For the records below, report how many lines include the string "option", leaving out everything except the number.

▶ [Provided records]:

================================

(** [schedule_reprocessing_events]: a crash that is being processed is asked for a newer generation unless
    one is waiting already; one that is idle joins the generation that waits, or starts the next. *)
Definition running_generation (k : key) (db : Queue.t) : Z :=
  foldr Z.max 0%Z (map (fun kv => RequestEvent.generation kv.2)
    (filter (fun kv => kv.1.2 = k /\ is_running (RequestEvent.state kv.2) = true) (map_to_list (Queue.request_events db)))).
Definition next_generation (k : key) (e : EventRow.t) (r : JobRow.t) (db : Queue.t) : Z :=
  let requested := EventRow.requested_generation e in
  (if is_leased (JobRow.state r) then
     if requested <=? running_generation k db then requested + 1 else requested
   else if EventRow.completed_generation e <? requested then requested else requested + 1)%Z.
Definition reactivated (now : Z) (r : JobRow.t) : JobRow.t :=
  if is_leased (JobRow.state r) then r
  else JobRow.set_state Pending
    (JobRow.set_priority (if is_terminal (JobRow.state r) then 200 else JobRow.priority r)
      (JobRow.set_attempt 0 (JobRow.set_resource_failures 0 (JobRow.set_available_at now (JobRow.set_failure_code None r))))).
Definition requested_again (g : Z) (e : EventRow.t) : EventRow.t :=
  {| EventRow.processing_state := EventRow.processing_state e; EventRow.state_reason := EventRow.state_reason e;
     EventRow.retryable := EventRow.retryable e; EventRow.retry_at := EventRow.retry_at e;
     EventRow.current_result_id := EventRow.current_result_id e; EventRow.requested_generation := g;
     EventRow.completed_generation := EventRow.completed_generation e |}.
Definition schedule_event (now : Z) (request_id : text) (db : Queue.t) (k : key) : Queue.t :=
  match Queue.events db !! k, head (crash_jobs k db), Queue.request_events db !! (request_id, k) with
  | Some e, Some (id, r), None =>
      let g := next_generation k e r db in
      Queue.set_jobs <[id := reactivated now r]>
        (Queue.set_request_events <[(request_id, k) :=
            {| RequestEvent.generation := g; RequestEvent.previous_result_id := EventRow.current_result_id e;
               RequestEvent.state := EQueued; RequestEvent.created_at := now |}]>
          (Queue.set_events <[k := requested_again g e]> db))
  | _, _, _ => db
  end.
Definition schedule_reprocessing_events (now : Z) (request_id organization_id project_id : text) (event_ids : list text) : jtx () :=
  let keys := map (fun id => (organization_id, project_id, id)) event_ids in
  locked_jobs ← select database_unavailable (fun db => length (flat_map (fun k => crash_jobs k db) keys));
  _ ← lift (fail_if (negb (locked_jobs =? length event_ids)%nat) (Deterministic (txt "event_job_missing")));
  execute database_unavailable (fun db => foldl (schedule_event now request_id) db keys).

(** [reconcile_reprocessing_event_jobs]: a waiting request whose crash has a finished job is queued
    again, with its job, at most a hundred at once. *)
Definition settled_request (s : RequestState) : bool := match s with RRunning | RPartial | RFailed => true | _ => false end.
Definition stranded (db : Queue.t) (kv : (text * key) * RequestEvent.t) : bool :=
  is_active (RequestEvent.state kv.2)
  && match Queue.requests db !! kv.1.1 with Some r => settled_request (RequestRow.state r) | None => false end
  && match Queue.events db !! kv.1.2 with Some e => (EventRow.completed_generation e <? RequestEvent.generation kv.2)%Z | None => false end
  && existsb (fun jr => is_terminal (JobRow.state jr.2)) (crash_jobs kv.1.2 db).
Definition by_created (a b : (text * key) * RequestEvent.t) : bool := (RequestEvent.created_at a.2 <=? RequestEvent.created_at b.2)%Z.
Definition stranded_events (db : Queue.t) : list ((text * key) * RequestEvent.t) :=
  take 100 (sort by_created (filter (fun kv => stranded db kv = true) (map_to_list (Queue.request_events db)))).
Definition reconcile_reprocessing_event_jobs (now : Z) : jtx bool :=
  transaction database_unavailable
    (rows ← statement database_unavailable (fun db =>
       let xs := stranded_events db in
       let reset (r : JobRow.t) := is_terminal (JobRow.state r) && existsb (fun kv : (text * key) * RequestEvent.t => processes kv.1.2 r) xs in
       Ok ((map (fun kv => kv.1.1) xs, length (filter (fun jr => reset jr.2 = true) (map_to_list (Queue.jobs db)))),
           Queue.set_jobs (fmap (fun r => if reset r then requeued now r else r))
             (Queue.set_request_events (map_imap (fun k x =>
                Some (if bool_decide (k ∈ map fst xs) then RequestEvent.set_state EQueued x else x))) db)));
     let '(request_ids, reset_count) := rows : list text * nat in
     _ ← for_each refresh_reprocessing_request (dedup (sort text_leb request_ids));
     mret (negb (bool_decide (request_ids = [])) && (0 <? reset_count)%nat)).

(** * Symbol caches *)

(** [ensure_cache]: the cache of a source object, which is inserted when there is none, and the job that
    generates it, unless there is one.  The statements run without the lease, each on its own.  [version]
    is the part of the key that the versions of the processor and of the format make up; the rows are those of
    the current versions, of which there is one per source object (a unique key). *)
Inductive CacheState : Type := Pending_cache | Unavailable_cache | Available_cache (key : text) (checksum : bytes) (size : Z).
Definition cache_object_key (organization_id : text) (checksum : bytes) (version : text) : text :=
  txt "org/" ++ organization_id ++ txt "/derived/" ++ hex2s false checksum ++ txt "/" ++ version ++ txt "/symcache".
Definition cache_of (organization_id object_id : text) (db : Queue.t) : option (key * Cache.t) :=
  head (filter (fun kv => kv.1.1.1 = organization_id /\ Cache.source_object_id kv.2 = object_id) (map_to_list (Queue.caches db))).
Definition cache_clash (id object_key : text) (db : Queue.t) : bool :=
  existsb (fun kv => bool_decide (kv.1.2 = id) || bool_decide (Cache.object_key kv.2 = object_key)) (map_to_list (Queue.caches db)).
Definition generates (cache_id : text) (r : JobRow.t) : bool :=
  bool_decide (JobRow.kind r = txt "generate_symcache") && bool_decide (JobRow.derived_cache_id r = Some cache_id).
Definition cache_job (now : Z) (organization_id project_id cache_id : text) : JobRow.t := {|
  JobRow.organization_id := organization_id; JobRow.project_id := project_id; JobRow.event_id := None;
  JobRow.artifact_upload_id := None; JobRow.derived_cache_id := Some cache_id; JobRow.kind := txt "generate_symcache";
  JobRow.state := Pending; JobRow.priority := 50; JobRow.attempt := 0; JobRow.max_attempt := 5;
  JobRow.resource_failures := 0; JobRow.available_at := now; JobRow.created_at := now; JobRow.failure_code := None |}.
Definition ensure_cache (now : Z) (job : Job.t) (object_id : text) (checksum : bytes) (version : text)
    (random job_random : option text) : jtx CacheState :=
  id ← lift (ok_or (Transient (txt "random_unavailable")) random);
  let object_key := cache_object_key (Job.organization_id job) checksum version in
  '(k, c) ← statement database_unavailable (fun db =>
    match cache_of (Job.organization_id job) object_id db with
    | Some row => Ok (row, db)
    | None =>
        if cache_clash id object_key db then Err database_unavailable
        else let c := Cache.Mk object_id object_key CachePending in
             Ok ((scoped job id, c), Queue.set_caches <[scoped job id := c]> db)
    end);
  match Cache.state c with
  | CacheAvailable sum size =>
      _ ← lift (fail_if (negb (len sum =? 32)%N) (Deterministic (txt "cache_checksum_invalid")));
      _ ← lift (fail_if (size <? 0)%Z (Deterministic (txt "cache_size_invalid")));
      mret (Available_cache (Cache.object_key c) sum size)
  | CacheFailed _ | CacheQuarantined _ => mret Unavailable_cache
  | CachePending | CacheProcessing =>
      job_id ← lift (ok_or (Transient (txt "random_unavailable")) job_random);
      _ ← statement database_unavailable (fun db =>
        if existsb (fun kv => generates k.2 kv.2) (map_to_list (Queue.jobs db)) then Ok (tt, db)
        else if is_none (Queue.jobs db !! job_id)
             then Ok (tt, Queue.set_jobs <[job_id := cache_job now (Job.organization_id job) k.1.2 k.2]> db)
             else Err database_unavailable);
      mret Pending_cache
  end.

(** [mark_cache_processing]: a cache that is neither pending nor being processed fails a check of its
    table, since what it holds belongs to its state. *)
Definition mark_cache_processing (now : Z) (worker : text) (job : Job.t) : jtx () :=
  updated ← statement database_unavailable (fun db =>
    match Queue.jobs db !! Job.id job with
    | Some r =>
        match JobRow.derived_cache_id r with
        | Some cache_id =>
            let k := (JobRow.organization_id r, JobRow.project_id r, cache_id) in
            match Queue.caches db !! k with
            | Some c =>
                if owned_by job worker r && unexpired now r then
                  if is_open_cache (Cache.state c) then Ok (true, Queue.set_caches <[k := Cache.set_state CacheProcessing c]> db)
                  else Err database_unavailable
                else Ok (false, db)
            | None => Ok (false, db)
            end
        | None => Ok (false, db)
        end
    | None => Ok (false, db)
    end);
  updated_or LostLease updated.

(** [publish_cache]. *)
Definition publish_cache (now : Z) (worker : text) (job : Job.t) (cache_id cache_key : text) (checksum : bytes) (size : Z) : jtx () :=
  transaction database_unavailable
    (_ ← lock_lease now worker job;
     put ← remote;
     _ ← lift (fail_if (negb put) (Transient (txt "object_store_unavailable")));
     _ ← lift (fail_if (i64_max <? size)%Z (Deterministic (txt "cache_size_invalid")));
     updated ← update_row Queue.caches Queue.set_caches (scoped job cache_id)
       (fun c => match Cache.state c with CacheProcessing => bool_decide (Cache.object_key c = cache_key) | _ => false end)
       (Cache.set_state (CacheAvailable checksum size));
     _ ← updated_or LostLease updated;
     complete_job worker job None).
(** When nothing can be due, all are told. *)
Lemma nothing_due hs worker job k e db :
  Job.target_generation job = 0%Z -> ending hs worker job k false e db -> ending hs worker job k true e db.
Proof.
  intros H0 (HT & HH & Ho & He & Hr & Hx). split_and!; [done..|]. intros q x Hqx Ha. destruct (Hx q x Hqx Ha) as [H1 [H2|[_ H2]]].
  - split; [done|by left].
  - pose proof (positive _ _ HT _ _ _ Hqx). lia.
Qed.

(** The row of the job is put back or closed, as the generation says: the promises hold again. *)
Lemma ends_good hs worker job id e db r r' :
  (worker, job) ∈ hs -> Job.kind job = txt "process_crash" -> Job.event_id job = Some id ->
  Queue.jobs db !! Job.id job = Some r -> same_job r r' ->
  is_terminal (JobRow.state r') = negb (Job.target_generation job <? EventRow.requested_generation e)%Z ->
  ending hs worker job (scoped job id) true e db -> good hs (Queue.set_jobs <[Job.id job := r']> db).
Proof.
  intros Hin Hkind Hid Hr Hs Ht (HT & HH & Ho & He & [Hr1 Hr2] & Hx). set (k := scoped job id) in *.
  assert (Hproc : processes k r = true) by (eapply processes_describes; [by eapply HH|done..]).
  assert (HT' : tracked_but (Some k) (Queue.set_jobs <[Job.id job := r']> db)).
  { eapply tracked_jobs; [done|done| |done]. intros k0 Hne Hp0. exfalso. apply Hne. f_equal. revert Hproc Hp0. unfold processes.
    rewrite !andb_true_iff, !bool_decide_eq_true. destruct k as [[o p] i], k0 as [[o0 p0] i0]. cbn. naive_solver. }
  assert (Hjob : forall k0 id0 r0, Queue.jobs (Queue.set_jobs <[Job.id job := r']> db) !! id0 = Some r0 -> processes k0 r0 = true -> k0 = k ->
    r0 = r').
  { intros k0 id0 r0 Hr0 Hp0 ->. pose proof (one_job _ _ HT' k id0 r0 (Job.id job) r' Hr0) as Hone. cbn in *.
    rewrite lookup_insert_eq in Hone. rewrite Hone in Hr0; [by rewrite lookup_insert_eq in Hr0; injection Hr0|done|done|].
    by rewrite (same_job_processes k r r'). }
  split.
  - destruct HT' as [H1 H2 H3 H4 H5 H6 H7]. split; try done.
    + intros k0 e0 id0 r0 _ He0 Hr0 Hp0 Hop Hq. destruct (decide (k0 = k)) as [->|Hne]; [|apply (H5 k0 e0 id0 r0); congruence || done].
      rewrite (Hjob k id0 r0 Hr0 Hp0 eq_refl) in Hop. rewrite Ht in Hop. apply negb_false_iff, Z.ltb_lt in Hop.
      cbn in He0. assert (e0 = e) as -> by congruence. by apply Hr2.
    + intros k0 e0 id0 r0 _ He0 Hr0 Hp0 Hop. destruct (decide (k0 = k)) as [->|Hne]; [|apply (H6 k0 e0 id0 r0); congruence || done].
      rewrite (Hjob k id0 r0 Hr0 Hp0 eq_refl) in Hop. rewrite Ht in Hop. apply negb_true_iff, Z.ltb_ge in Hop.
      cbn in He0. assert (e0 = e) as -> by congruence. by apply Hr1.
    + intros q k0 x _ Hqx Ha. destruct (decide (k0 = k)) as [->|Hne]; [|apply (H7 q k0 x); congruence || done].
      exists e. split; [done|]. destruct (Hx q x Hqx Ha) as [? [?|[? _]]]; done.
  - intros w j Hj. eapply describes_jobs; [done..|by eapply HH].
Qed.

================================

▶ [Solution to this problem]: 2